### PROBLEM DETAILS
Write out, word for word, the part of the listing below that opens with the line containing "- Python's [float]" and closes with the line containing "From Stdlib Require Import DecimalString.", keeping both of those lines and adding no others.

### SOURCE INFORMATION
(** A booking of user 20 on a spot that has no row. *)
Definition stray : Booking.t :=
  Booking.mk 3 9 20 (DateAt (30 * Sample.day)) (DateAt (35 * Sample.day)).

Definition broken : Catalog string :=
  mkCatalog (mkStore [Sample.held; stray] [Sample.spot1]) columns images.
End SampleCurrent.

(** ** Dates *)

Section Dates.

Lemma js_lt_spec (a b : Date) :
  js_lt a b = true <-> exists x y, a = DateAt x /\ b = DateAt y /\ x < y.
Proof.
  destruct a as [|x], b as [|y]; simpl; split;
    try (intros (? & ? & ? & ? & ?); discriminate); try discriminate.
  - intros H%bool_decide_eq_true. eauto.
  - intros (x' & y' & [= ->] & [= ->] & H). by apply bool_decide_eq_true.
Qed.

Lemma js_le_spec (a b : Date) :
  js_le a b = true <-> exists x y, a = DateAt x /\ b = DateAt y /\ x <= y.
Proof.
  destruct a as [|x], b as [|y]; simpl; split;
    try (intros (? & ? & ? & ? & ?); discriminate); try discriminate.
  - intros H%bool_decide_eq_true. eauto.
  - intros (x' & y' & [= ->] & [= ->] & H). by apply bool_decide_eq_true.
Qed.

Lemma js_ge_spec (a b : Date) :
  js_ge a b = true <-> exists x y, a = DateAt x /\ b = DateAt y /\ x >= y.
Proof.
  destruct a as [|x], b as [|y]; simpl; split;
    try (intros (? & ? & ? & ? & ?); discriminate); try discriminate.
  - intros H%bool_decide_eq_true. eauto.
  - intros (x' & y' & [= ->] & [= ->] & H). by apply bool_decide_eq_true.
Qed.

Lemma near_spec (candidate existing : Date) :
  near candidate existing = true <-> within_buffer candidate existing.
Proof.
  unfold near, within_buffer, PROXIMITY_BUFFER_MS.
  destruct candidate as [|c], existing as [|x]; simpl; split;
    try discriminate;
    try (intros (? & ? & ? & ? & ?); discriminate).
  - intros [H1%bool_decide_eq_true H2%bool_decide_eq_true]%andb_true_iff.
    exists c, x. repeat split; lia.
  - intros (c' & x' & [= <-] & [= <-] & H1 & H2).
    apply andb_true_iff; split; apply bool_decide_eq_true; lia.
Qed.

...

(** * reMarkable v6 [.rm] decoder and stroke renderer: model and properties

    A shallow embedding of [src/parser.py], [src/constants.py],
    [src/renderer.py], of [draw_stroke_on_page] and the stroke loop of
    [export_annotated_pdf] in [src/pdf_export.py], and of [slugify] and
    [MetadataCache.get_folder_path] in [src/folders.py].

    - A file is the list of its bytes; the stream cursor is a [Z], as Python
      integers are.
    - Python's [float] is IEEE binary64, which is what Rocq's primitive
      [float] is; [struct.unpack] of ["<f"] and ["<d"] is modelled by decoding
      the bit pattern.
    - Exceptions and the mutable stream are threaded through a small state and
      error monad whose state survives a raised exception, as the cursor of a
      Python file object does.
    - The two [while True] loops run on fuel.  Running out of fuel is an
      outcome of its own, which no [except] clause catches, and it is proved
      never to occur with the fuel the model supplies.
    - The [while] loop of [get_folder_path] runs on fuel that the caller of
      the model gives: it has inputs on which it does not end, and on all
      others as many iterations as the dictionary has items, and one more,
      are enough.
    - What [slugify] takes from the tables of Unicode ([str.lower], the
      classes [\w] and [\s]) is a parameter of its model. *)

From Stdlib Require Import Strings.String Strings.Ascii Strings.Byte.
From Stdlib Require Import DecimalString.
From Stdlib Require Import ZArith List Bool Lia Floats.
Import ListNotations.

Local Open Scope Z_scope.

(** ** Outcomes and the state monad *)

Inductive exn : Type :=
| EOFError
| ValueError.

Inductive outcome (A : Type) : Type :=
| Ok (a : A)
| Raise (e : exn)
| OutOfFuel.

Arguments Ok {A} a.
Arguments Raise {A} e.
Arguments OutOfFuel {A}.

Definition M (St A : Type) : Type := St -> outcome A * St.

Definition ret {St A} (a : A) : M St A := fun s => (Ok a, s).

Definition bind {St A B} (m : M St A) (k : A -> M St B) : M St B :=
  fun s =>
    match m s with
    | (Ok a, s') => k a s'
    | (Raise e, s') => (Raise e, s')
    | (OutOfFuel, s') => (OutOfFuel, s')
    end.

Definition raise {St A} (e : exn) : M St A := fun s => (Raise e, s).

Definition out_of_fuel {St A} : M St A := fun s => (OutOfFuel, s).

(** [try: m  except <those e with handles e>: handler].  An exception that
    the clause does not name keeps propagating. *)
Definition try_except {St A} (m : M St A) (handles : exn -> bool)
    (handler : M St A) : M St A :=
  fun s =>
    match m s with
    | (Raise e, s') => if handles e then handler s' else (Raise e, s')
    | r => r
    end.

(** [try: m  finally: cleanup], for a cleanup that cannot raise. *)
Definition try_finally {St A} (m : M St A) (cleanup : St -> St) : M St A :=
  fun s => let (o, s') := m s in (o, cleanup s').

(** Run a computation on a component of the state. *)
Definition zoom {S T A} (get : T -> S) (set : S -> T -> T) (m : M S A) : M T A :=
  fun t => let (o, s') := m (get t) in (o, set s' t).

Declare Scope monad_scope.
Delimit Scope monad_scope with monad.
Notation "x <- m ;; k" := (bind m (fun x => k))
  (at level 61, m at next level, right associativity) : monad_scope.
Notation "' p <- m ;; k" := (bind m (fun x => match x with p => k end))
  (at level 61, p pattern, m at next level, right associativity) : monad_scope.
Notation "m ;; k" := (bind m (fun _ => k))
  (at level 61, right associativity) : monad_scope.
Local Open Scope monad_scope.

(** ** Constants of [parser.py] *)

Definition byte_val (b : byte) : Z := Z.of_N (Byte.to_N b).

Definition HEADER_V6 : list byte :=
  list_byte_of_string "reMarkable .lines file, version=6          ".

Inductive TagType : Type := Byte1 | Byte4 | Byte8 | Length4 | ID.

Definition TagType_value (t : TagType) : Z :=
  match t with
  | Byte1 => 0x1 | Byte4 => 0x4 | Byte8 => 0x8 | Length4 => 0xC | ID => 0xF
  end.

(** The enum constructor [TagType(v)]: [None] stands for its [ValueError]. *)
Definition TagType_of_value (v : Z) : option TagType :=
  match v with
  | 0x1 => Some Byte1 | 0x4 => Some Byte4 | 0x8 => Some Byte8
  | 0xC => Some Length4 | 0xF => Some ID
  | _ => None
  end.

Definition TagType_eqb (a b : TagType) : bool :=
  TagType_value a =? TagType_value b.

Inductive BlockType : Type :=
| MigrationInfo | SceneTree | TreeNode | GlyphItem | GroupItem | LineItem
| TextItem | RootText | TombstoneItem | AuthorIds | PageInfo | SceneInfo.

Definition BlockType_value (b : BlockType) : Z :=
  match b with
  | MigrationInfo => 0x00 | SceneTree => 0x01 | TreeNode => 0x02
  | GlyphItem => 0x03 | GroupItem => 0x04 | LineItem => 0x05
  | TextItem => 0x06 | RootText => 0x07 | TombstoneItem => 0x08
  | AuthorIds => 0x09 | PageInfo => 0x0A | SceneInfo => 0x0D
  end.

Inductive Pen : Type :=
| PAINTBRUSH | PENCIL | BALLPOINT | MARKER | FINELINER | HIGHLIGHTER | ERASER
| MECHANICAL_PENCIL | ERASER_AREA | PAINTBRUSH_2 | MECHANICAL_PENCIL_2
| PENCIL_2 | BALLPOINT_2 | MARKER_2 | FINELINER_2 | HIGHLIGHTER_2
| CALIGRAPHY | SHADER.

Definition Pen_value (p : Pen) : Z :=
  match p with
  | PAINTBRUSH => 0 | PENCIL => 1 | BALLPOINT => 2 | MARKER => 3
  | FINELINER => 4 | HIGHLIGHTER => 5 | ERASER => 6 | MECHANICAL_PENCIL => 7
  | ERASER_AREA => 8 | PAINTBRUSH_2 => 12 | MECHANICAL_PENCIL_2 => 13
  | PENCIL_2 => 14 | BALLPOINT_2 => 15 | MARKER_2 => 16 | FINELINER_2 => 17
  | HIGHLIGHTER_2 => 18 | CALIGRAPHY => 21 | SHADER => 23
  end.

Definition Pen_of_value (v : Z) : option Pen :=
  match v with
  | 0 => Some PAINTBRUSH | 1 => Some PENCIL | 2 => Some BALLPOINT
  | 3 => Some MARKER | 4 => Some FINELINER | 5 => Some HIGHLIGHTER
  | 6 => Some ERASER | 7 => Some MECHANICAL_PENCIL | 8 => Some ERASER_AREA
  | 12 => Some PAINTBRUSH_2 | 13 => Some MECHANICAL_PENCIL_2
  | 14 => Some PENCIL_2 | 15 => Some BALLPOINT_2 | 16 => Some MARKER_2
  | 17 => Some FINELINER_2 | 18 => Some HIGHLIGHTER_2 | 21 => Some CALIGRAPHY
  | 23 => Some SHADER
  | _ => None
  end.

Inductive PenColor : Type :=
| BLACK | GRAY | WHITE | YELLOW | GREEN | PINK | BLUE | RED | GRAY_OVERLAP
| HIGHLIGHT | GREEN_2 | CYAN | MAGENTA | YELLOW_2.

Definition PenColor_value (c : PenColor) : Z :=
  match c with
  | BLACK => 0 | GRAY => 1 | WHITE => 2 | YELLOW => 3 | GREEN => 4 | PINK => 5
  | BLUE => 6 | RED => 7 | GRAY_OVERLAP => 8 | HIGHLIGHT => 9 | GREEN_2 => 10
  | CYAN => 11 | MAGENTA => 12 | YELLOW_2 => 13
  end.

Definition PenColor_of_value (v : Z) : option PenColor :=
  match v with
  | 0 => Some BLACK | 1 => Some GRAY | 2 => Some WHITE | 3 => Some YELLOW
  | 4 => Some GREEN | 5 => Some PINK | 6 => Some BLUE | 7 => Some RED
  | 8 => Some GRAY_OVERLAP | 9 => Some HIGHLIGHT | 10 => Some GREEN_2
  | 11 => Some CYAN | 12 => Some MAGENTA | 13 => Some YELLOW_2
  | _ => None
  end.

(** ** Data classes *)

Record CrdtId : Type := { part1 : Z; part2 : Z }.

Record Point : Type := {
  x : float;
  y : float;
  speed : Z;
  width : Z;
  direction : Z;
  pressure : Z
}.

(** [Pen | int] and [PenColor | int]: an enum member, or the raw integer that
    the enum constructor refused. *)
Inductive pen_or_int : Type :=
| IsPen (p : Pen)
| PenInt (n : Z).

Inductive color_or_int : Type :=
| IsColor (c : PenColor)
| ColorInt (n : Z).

### THE ANSWER
    - Python's [float] is IEEE binary64, which is what Rocq's primitive
      [float] is; [struct.unpack] of ["<f"] and ["<d"] is modelled by decoding
      the bit pattern.
    - Exceptions and the mutable stream are threaded through a small state and
      error monad whose state survives a raised exception, as the cursor of a
      Python file object does.
    - The two [while True] loops run on fuel.  Running out of fuel is an
      outcome of its own, which no [except] clause catches, and it is proved
      never to occur with the fuel the model supplies.
    - The [while] loop of [get_folder_path] runs on fuel that the caller of
      the model gives: it has inputs on which it does not end, and on all
      others as many iterations as the dictionary has items, and one more,
      are enough.
    - What [slugify] takes from the tables of Unicode ([str.lower], the
      classes [\w] and [\s]) is a parameter of its model. *)

From Stdlib Require Import Strings.String Strings.Ascii Strings.Byte.
From Stdlib Require Import DecimalString.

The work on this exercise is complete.